End-to-end hacking with language models

post by tchauvin (timot.cool) · 2024-04-05T15:06:53.689Z · LW · GW · 0 comments

Contents

  High-level takeaways
  The setup
  Results
    Strengths and weaknesses of GPT-4 as a hacker
  Notes on alignment / moderation
  Notes on opsec
  Progress elsewhere since last summer
  Appendix: Hooking up an LLM to a terminal is non-trivial
None
No comments

Cross-posted from https://tchauvin.com/end-to-end-hacking-with-language-models

Produced as part of the SERI ML Alignment Theory Scholars Program - Summer 2023 Cohort.

Thanks to JS Denain and Léo Grinsztajn for valuable feedback on drafts of this post.

representation of this post in hacker aesthetic

How close are we to autonomous hacking agents, i.e. AI agents that can surpass humans in cyber-offensive capabilities?

I studied this in the summer of 2023 at MATS (mentored by Jeffrey Ladish). I wrote scaffolding to connect GPT-4 to a Kali Linux VM via a terminal interface, and had GPT-4 (acting as an agent) attempt to solve Hack The Box challenges.

As I've moved on to other work, this is the 7-month late writeup. This is an informal post where I share my takeaways from this research, observed strengths and weaknesses of GPT-4 as a hacker, my expectations for the future, and some thoughts on possible approaches to risk mitigation.

(In this post, "GPT-4" refers to gpt-4-0613, the version from June 2023 with 8k context and pricing at $30 (input) / $60 (output) per 1M tokens, used with default API settings).

High-level takeaways

If you don't read the rest, here are my thoughts on the topic, as of early April 2024.

The setup

The simplest possible design for an LLM-based agent is used: at each step, the model is prompted to think, then output a command action, which is parsed and executed. The output is sent back to the model. The scaffolding code is mostly the glue between the model's API and the terminal (for example, parsing the model's response, dealing with complexities of the terminal such as timeouts, large outputs or interactive commands, logging all sessions...).

More specifically, the agent is provided with a Kali Linux VM. However, the scaffolding code itself is running outside of the VM (a notable consequence being that the agent can't read the source code for the scaffolding, or see itself in the running processes). Connection to the VM is done over a raw SSH connection (to support interactive commands).

In this project, every command was vetted by a human (me) before being run, as a safety measure − the agent was still autonomous, but this prevented it from running damaging commands without me noticing (I didn't encounter any such dangerous command, though).

Results

You can watch the video above for one successful annotated demo (this is from July 2023).

The video shows GPT-4 successfully gaining remote code execution on a Windows 7 machine, using the well-known EternalBlue exploit, leaked along with much of the NSA arsenal in 2017. This was the Hack The Box challenge named Blue.

If you've watched any LLM agent demo in 2023 and 2024 so far, you should ask: how cherry-picked is this result? And why do you only have one demo?

Well, definitely cherry-picked to some extent. First of all, I picked this challenge as one of the easiest ones, and one of the only Hack The Box challenges that could be completed with pure terminal-based scaffolding. The vast majority of the other challenges involve vulnerable websites, which require web browsing capabilities (curl often won't cut it). Remember this was before GPT4-Vision came out. After just a few successes with the terminal, I started implementing LLM-facing web browsing (a playwright wrapper that presented summaries of webpages, and allowed interaction with HTML elements − clicking on buttons, filling input fields, etc), but this turned out to require a lot of work.
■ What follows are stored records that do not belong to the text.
Definition no_sibling (id : EmulatorOrderId) (e : OrderEmulator) : Prop :=
  ∀ i o, orders e !! i = Some o → sibling_of o ≠ Some id.

Lemma tick_sibling mid now id o : sibling_of (order_tick mid now id o).1 = sibling_of o.
Proof. by destruct o. Qed.

Lemma tick_no_sibling mid now id e : no_sibling id e → no_sibling id (emulator_on_tick mid now e).2.
Proof.
  intros H i o. destruct (on_tick_spec mid now e) as (_ & _ & E). rewrite E. case_decide; [done|].
  intros (o' & Ho' & ->)%fmap_Some. rewrite tick_sibling. by eapply H.
Qed.

Lemma not_dropped mid now id e : no_sibling id e → id ∉ dropped_siblings mid now (hm_iter (orders e)).
Proof.
  intros H ([i o] & Hin & Hs)%list_elem_of_omap. cbn in Hs. destruct (order_tick mid now i o).2; [|done].
  apply hm_iter_elem in Hin. by apply (H i o Hin).
Qed.

(** A trailing stop that no bracket cancels acts exactly at the first tick
    whose mid has retraced from the best mid so far (the registered mark
    included) by the trail amount, whatever other orders are registered. *)
Theorem trailing_stop_exact e id side trail qty w ticks :
  orders e !! id = Some (TrailingStop side trail qty w) → no_sibling id e →
  id ∈ action_id <$> (emulator_run ((λ x, CallTick x.1 x.2) <$> ticks) e).1 ↔
  ∃ before mid after, ticks.*1 = before ++ mid :: after ∧
    trail_triggered side mid (extreme side w (before ++ [mid])) trail = true ∧
    extreme side w (before ++ [mid]) ∈ w :: before ++ [mid].
Proof.
  revert e w. induction ticks as [|[mid now] ticks IH]; intros e w Ho Hn; cbn [fmap list_fmap emulator_run fst snd].
  { split; [by intros ?%elem_of_nil|]. intros (b & m & a & E & _). by destruct b. }
  destruct (on_tick_spec mid now e) as (E1 & _ & E3). cbn [emulator_call].
  pose proof (tick_no_sibling mid now id e Hn) as Hn'. pose proof (not_dropped mid now id e Hn) as Hd.
  destruct (emulator_on_tick mid now e) as [a e']. cbn [fst snd] in *.
  destruct (emulator_run _ e') as [a' e''] eqn:Er. cbn [fst]. rewrite fmap_app, elem_of_app, E1.
  fold (fired_ids mid now (hm_iter (orders e))). rewrite fired_ids_elem, Ho. specialize (E3 id). rewrite Ho in E3.
  set (w' := trail_watermark side mid w) in *.
  destruct (trail_triggered side mid w' trail) eqn:Et.
  - split; [|intros _; left; eexists _, _; split; [done|]; cbn; fold w'; by rewrite Et].
    intros _. exists [], mid, ticks.*1. split; [done|]. cbn [app]. change (extreme side w [mid]) with w'.
    split; [done|]. apply (extreme_elem side w [mid]).
  - assert (Hnf : id ∉ fired_ids mid now (hm_iter (orders e))).
    { rewrite fired_ids_elem, Ho. intros (o & x & [= <-] & Hx). cbn in Hx. fold w' in Hx. by rewrite Et in Hx. }
    rewrite decide_False in E3 by tauto. cbn in E3. fold w' in E3.
    specialize (IH e' w' E3 Hn'). rewrite Er in IH. cbn [fst] in IH. rewrite IH. split.
    + intros [(o & x & [= <-] & Hx)|(b & m & af & -> & Hm & _)]; [cbn in Hx; fold w' in Hx; by rewrite Et in Hx|].
      exists (mid :: b), m, af. split; [done|]. split; [exact Hm|]. apply (extreme_elem side w (mid :: b ++ [m])).
    + intros (b & m & af & Eq & Hm & _). destruct b as [|m' b].
      { injection Eq as <- _. change (extreme side w ([] ++ [mid])) with w' in Hm. congruence. }
      injection Eq as <- Eq. right. exists b, m, af. split; [done|]. split; [exact Hm|]. apply extreme_elem.
Qed.
End Trailing.

(** The legs of a bracket whose triggers one tick crosses both act. *)
Example oco_double_fire :
  let '(_, e) := register (D := Qc_decimal) (OcoLeg Sell (dlit 90 0) (dlit 1 0) 2) emulator_new in
  let '(_, e) := register (OcoLeg Sell (dlit 80 0) (dlit 1 0) 1) e in
  length (emulator_on_tick (dlit 70 0) 0 e).1 = 2.
Proof. vm_compute. reflexivity. Qed.

Lemma trailing_stop_exact_witness :
  let e := (register (D := Qc_decimal) (TrailingStop Sell (dlit 5 0) (dlit 1 0) (dlit 100 0)) emulator_new).2 in
  1%Z ∈ action_id <$> (emulator_run ((λ x, CallTick x.1 x.2) <$> [(dlit 110 0, 0%Z); (dlit 106 0, 1%Z); (dlit 105 0, 2%Z)]) e).1.
Proof.
  cbn zeta. refine (proj2 (trailing_stop_exact _ 1 Sell (dlit 5 0) (dlit 1 0) (dlit 100 0) _ _ _) _).
  - vm_compute. reflexivity.
  - intros i o H. cbn in H. apply lookup_insert_Some in H as [[<- <-]|[_ H]]; [discriminate|]. by rewrite lookup_empty in H.
  - exists [dlit 110 0; dlit 106 0], (dlit 105 0), []. split; [reflexivity|]. split; [vm_compute; reflexivity|].
    apply extreme_elem.
Defined.

Lemma fires_at_most_once_witness :
  let cs := [CallRegister (D := Qc_decimal) (StopMarket Sell (dlit 90 0) (dlit 1 0)); CallTick (dlit 80 0) 0; CallTick (dlit 70 0) 1] in
  action_id <$> (emulator_run cs emulator_new).1 = [1%Z] ∧ NoDup (action_id <$> (emulator_run cs emulator_new).1).
Proof.
  cbn zeta. split; [vm_compute; reflexivity|]. refine (proj1 (fires_at_most_once _ _)). vm_compute. reflexivity.
Defined.
(* ===== verification/Venues.v ===== *)
(** * What the order router knows of the venues ([crates/engine/src/sor])

    [cost.rs], [venue_state.rs] and [trade_rate.rs]: the state the engine keeps
    per venue, product and symbol, the snapshots it collects from it, the rate of
    the trades seen, and the cost of a leg. [sort_by_key] on a C-like enum sorts
    by its discriminant, [venue_ord] and [product_ord] here. *)
From stdpp Require Import base gmap sets list strings sorting.
From Stdlib Require Import ZArith QArith Lqa Lia.
From S2P Require Import Prelude Decimal Types.
Local Open Scope nat_scope.

(** ** [crates/exchange/core/src/connector.rs] *)
Inductive VenueId := Custom | Binance | Bybit | Okx | Kraken | Coinbase | HyperLiquid.

Inductive VenueProduct :=
| ProductSpot | LinearPerp | InversePerp | UsdMarginedFuture | CoinMarginedFuture | ProductOption.

Definition default_wallet (p : VenueProduct) : WalletType :=
  match p with
  | ProductSpot => Spot
  | LinearPerp | UsdMarginedFuture => UsdMarginedFutures
  | InversePerp | CoinMarginedFuture => CoinMarginedFutures
  | ProductOption => UsdMarginedFutures
  end.

Definition has_funding (p : VenueProduct) : bool :=
  match p with LinearPerp | InversePerp => true | _ => false end.
(** What a dispatch of the route relies on. *)
Lemma greedy_route_within P m side target urgency snapshots : exact_below P target → Forall (λ s, P (available_qty s)) snapshots →
  (0 < dval target)%Q →
  let r := greedy_route m side target urgency snapshots in
  target_side r = side ∧ target_qty r = target ∧ (legs_qty (legs r) <= dval target)%Q ∧
  Forall (λ l, 0 < dval (leg_qty l))%Q (legs r).
Proof.
  intros HP Hsn Ht r. unfold r, greedy_route. pose proof dec0_val as H0.
  destruct (dleb target dec0) eqn:E0; [exfalso; dec_to_Q; lra|]. set (taker := dleb TAKER_THRESHOLD _).
  set (sorted := sort_by cost_leb _).
  pose proof (greedy_fill_spec P target taker sorted HP dec0 (eb_zero _ _ HP) ltac:(lra) (sorted_capacity _ _ _ _ _ Hsn) (sorted_costs _)) as H.
  destruct (greedy_fill target taker sorted dec0) as [ls f]. destruct H as (_ & Hq & (used & rest & _ & Hlegs) & _). cbn [target_side target_qty legs].
  split; [done|]. split; [done|]. split.
  - pose proof (Q.le_min_l (dval target - dval dec0) (qsum (capacity <$> sorted))). lra.
  - clear -Hlegs. induction Hlegs as [|l x ls xs (_ & _ & _ & _ & ? & _) _ IH]; constructor; done.
Qed.
(* ===== verification/SorDispatch.v ===== *)
(** * Dispatching a route ([crates/engine/src/sor/dispatch.rs] and the SOR tick
    of [crates/engine/src/market_maker.rs])

    The connectors of the bundle work on a world of their own, in the monad of
    [Prelude]: [conn_unwind] is [OrderManager::execute_unwind_slice] on the
    connector ([OrderExec]), the rest are its methods. The tick turns the excess
    inventory or the hedge basket into a target, routes it over the snapshots
    collected from the connectors, and dispatches the legs. *)
From stdpp Require Import base gmap sets list strings sorting.
From Stdlib Require Import ZArith QArith Qabs Qminmax Qround Lqa Lia.
From S2P Require Import Prelude Decimal Types OrderManager OrderExec Venues Router.
Local Open Scope string_scope.
Local Open Scope nat_scope.
Local Open Scope list_scope.
Local Open Scope prog_scope.

Section Dispatch.
Context {D : Decimal} {I : HashMapIter} {W : Type}.

Record Connector := mkConnector {
  conn_venue : VenueId;
  conn_product : VenueProduct;
  conn_remaining : M W Z;
  conn_orderbook : string → M W (option (list PriceLevel * list PriceLevel));
  conn_unwind : string → Quote → ProductSpec → M W (result unit string);
  conn_post : NewOrder → M W (result OrderId string);
}.

(** [ConnectorBundle::all_connectors]: the primary, the hedge, the extras. *)
Record ConnectorBundle := mkBundle { primary : Connector; hedge : option Connector; extra : list Connector }.
Definition all_connectors (b : ConnectorBundle) : list Connector := primary b :: option_list (hedge b) ++ extra b.

Record LegOutcome := mkLegOutcome {
  lg_venue : VenueId;
  lg_target : dec;
  dispatched_qty : dec;
  lg_is_taker : bool;
  lg_cost : dec;
  lg_error : option string;
}.

Record DispatchOutcome := mkDispatchOutcome {
  do_side : Side;
  total_target_qty : dec;
  total_dispatched_qty : dec;
  do_legs : list LegOutcome;
  do_errors : list string;
}.

Definition leg_succeeded (o : LegOutcome) : bool := is_none (lg_error o) && deqb (dispatched_qty o) (lg_target o).
Definition is_fully_dispatched (o : DispatchOutcome) : bool :=
  match do_errors o with [] => deqb (total_dispatched_qty o) (total_target_qty o) | _ => false end.
Definition dispatch_empty (side : Side) (target : dec) : DispatchOutcome := mkDispatchOutcome side target dec0 [] [].

Definition connector_for (b : ConnectorBundle) (venue : VenueId) (product : option VenueProduct) : option Connector :=
  find (λ c, bool_decide (conn_venue c = venue) &&
    match product with Some p => bool_decide (conn_product c = p) | None => true end) (all_connectors b).

Definition venue_debug (v : VenueId) : string :=
  match v with
  | Custom => "Custom" | Binance => "Binance" | Bybit => "Bybit" | Okx => "Okx" | Kraken => "Kraken"
  | Coinbase => "Coinbase" | HyperLiquid => "HyperLiquid"
  end.

Definition pick_reference_price (c : Connector) (symbol : string) (side : Side) : M W (option dec) :=
  let! book := conn_orderbook c symbol in
  mret (match book with
        | Some (bids, asks) => pl_price <$> head (match side with Buy => asks | Sell => bids end)
        | None => None
        end).

Definition leg_failed (l : RouteLeg) (taker : bool) (why : string) : LegOutcome :=
  mkLegOutcome (leg_venue l) (leg_qty l) dec0 taker (expected_cost_bps l) (Some why).
Definition leg_done (l : RouteLeg) (taker : bool) (qty : dec) : LegOutcome :=
  mkLegOutcome (leg_venue l) (leg_qty l) qty taker (expected_cost_bps l) None.

Definition dispatch_single_leg (l : RouteLeg) (side : Side) (b : ConnectorBundle) (product : ProductSpec)
    (symbol : string) : M W LegOutcome :=
  match connector_for b (leg_venue l) (leg_product l) with
  | None => mret (leg_failed l (is_taker l) ("bundle has no connector for " +:+ venue_debug (leg_venue l)))
  | Some c =>
      let! ref_price := pick_reference_price c symbol side in
      let qty := round_qty product (leg_qty l) in
      if is_zero qty then mret (leg_failed l (is_taker l) "rounded qty is zero")
      else
        match ref_price with
        | None => mret (leg_failed l (is_taker l) "no top-of-book reference price on venue")
        | Some p =>
            let price := round_price product p in
            if is_taker l then
              let! r := conn_unwind c symbol (mkQuote side price qty) product in
              mret (match r with Ok _ => leg_done l true qty | Err e => leg_failed l true e end)
            else
              let! r := conn_post c (mkNewOrder symbol side Limit (Some price) qty (Some PostOnly) None false) in
              mret (match r with Ok _ => leg_done l false qty | Err e => leg_failed l false e end)
        end
  end.

Definition dispatch_route (d : RouteDecision) (b : ConnectorBundle) (product : ProductSpec) (symbol : string) :
    M W DispatchOutcome :=
  match legs d with
  | [] => mret (dispatch_empty (target_side d) (target_qty d))
  | ls =>
      let! outs := mmap_M (λ l, dispatch_single_leg l (target_side d) b product symbol) ls in
      mret (mkDispatchOutcome (target_side d) (target_qty d) (fold_left (λ acc o, dadd acc (dispatched_qty o)) outs dec0)
              outs (omap lg_error outs))
  end.

(** ** The tick *)
Inductive SorTargetSource := InventoryExcess | HedgeBudget.

Definition inventory_target (inv threshold : dec) : option (Side * dec) :=
  let excess := dsub (dabs inv) (dabs threshold) in
  if dleb excess dec0 then None else Some (if dltb dec0 inv then Sell else Buy, excess).

Definition hedge_target (symbol : string) (basket : list (string * dec)) : option (Side * dec) :=
  match find (λ e, bool_decide (e.1 = symbol)) basket with
  | Some (_, qty) => if is_zero qty then None else Some (if dltb dec0 qty then Buy else Sell, dabs qty)
  | None => None
  end.

(** [collect]: every connector is asked for its remaining budget in turn. *)
Definition collect_snapshots (b : ConnectorBundle) (a : VenueStateAggregator) : M W (list VenueSnapshot) :=
  let! answers := mmap_M (λ c, let! remaining := conn_remaining c in mret (conn_venue c, conn_product c, remaining)) (all_connectors b) in
  mret (collect answers a).

Definition recommend_route (side : Side) (qty urgency : dec) (b : ConnectorBundle) (a : VenueStateAggregator) :
    M W RouteDecision :=
  let! snapshots := collect_snapshots b a in
  mret (greedy_route default_v1 side qty urgency snapshots).

Definition run_sor_dispatch_tick (source : SorTargetSource) (inv threshold urgency : dec) (basket : list (string * dec))
    (b : ConnectorBundle) (a : VenueStateAggregator) (product : ProductSpec) (symbol : string) :
    M W (option DispatchOutcome) :=
  match (match source with InventoryExcess => inventory_target inv threshold | HedgeBudget => hedge_target symbol basket end) with
  | None => mret None
  | Some (side, qty) =>
      let! d := recommend_route side qty urgency b a in
      let! o := dispatch_route d b product symbol in
      mret (Some o)
  end.
End Dispatch.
I ran out of time before getting successes using the web, and without going from one recorded demo to accurate success rates.

Looking back at my notes, GPT-4 with pure-terminal scaffolding solved 2 challenges (Blue and Legacy) out of 7 I tried[2], and I believe was about to solve another one (Jerry) if I hadn't incorrectly killed the run. These 7 challenges were themselves chosen out of about 300 HTB challenges because they were rated as easy (but without necessarily checking that the solution was achievable with my scaffolding). "solved" means that GPT-4 succeeded at least once − there was no challenge that it solved reliably. In the continuous process of improving the scaffolding, I didn't stop to get enough samples to compute success rates. If you want a number, the best I can say is "1 success out of a low 1-digit number of tries with good enough scaffolding".

Failures could usually be categorized as one of:

In terms of training data contamination, I didn't get a chance to experiment with challenges released after the knowledge cutoff. But it's important to remember that for most realistic tasks, "in the training data" is a continuum, in terms of the "size of the basic blocks" that are in the training data (in order of increasing size, let's say "knowing how computers work" < "knowing about specific types of vulnerabilities and hacking techniques" < "there's a writeup for this specific challenge"), and how many times they appear in the corpus. The more "in the training data" something is, the easier it is for models. In the case of the challenges I used, I think the basic blocks were fairly large (public writeups for these challenges exist), and possibly appeared several times in the training data.

So just like every other LLM-based agent of 2023, the results were quite promising, but lacked reliability beyond a few selected demos. Focusing on the low reliability and cherry-picked demo would be taking away the wrong conclusion, though, given that these results were obtained after just a few weeks of writing scaffolding from scratch, and considering the remarkable pace of AI progress, that doesn't currently show signs of slowing down. These results hint that we are close to effective and reliable agents (likely ≤ 2026, I would say, mostly due to more powerful base models). And that will be a big deal.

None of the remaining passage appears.